The difference between the sum of the masses of the nucleons that make up the nucleus and the mass of the nucleus is called nuclear mass defect(formula (252)).
According to formula (251), the binding energy of nucleons in a nucleus is determined by the expression:
ΔЕ CB = [Zm p+ (A-Z)m n - m I ]with 2 . (253)
The tables usually do not give the masses of the nuclei m I, and the masses of atoms m a. Therefore, for the binding energy, the formula is used
ΔE SW =[Zm H+ (A-Z)m n - m a ]with 2 (254)
where m H- mass of a hydrogen atom 1 H 1 . As m H more m p, by the value of the electron mass me, then the first term in square brackets includes the mass Z of electrons. But since the mass of an atom m a different from the mass of the nucleus m I just on the mass Z of electrons, then calculations using formulas (253) and (254) lead to the same results.

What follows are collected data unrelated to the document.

(** * wavepy.grating_interferometry: harmonic localisation and extraction

    A shallow embedding of the frequency-domain pipeline of
    [wavepy/grating_interferometry.py]: the peak index calculator
    ([_idxPeak_ij]), the peak locator ([_idxPeak_ij_exp]), the range
    validator ([_check_harmonic_inside_image]), the harmonic extractor
    ([extract_harmonic]) and the functions built on them.

    Conventions of the embedding:
    - Python integers are [Z]; [//] is [Z.div] (floor division).
    - A numpy 2D array is an [ndarray]: its rows as lists plus the column
      count, so that an array with no rows still has a shape.
    - A float is a [float64]: a rational when finite, or one of the
      special values.  Operations that round (division, subtraction,
      multiplication, [np.abs] and [np.angle] of a complex number) and the
      external transforms are fields of the class [Numerics]; comparisons,
      [np.max] and the product with a 0/1 mask are exact and written out.
    - [np.fft.fft2] and [np.fft.ifft2] raise [ValueError] on an array with
      an axis of length zero ([np_fft_fft2], [np_fft_ifft2]).
    - The range test compares half-integers, on rationals; the double
      precision of the source computes the same for integers below
      [2 ^ 53] ([double_exact], [range_test_exact_in_double]).
    - Exceptions are the left summand of [result].
    - Console messages and plots do not influence any returned value and
      are left out. *)

From Stdlib Require Import ZArith QArith Qabs List Bool Lia Sorted.
Import ListNotations.
Local Open Scope Z_scope.

Set Implicit Arguments.

(** ** Exceptions *)

Inductive exn : Type :=
| ValueError
| SystemExit
| IndexError.

Definition result (A : Type) : Type := (exn + A)%type.

Abbreviation Ok x := (@inr exn _ x).
Abbreviation Err e := (@inl exn _ e).

Definition bind {A B : Type} (m : result A) (k : A -> result B) : result B :=
  match m with
  | inl e => inl e
  | inr x => k x
  end.

Notation "x <- m ;; k" := (bind m (fun x => k))
  (at level 61, m at next level, right associativity).
Notation "' pat <- m ;; k" := (bind m (fun x => match x with pat => k end))
  (at level 61, pat pattern, m at next level, right associativity).

(** ** Floats *)

Inductive float64 : Type :=
| Fin (q : Q)
| PInf
| NInf
| NaN.

(** [a == b] on floats: a NaN is equal to nothing. *)
Definition f_eqb (a b : float64) : bool :=
  match a, b with
  | Fin x, Fin y => Qeq_bool x y
  | PInf, PInf => true
  | NInf, NInf => true
  | _, _ => false
  end.

(** [a <= b] on floats: false as soon as a NaN is involved. *)
Definition f_leb (a b : float64) : bool :=
  match a, b with
  | NaN, _ => false
  | _, NaN => false
  | NInf, _ => true
  | _, PInf => true
  | Fin x, Fin y => Qle_bool x y
  | _, _ => false
  end.

Definition f_isnan (a : float64) : bool :=
  match a with NaN => true | _ => false end.

Definition f_isfinite (a : float64) : bool :=
  match a with Fin _ => true | _ => false end.

(** One step of [np.max]: the maximum, a NaN winning over everything. *)
Definition f_max (a b : float64) : float64 :=
  if f_isnan a then a
  else if f_isnan b then b
  else if f_leb a b then b else a.

(** The product [x * m] where [m] is an entry of a mask, [1.0] ([true]) or
    [0.0] ([false]).  It is exact: [x * 1.0] is [x], a finite [x * 0.0] is
    zero, and an infinity or a NaN times zero is NaN. *)
Definition mul_mask (x : float64) (m : bool) : float64 :=
  if m then x
  else match x with
       | Fin _ => Fin 0
       | _ => NaN
       end.

(** ** Arrays *)

Record ndarray (A : Type) : Type := mk_ndarray {
  ncols : nat;
  rows : list (list A)
}.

Often, instead of the binding energy of the nucleus, one considers specific bond energydЕ CB is the binding energy per nucleon of the nucleus. It characterizes the stability (strength) of atomic nuclei, i.e., the more dЕ CB, the more stable the core . The specific binding energy depends on the mass number BUT element. For light nuclei (A £ 12), the specific binding energy rises steeply to 6 ¸ 7 MeV, undergoing a series of jumps (see Figure 93). For example, for dЕ CB=1.1 MeV, for -7.1 MeV, for -5.3 MeV. With a further increase in the mass number dE, SW increases more slowly to a maximum value of 8.7 MeV for elements with BUT=50¸60, and then gradually decreases for heavy elements. For example, for it is 7.6 MeV. Note for comparison that the binding energy of valence electrons in atoms is about 10 eV (10 6 times less). On the curve of dependence of the specific binding energy on the mass number for stable nuclei (Figure 93), the following patterns can be noted:
A) If we discard the lightest nuclei, then in a rough, so to speak zero approximation, the specific binding energy is constant and equal to approximately 8 MeV per
nucleon. The approximate independence of the specific binding energy from the number of nucleons indicates the saturation property of nuclear forces. This property is that each nucleon can only interact with a few neighboring nucleons.
b) The specific binding energy is not strictly constant, but has a maximum (~8.7 MeV/nucleon) at BUT= 56, i.e. in the area of iron nuclei, and falls to both edges. The maximum of the curve corresponds to the most stable nuclei. It is energetically advantageous for the lightest nuclei to merge with each other with the release of thermonuclear energy. For the heaviest nuclei, on the contrary, the process of fission into fragments is beneficial, which proceeds with the release of energy, called atomic energy.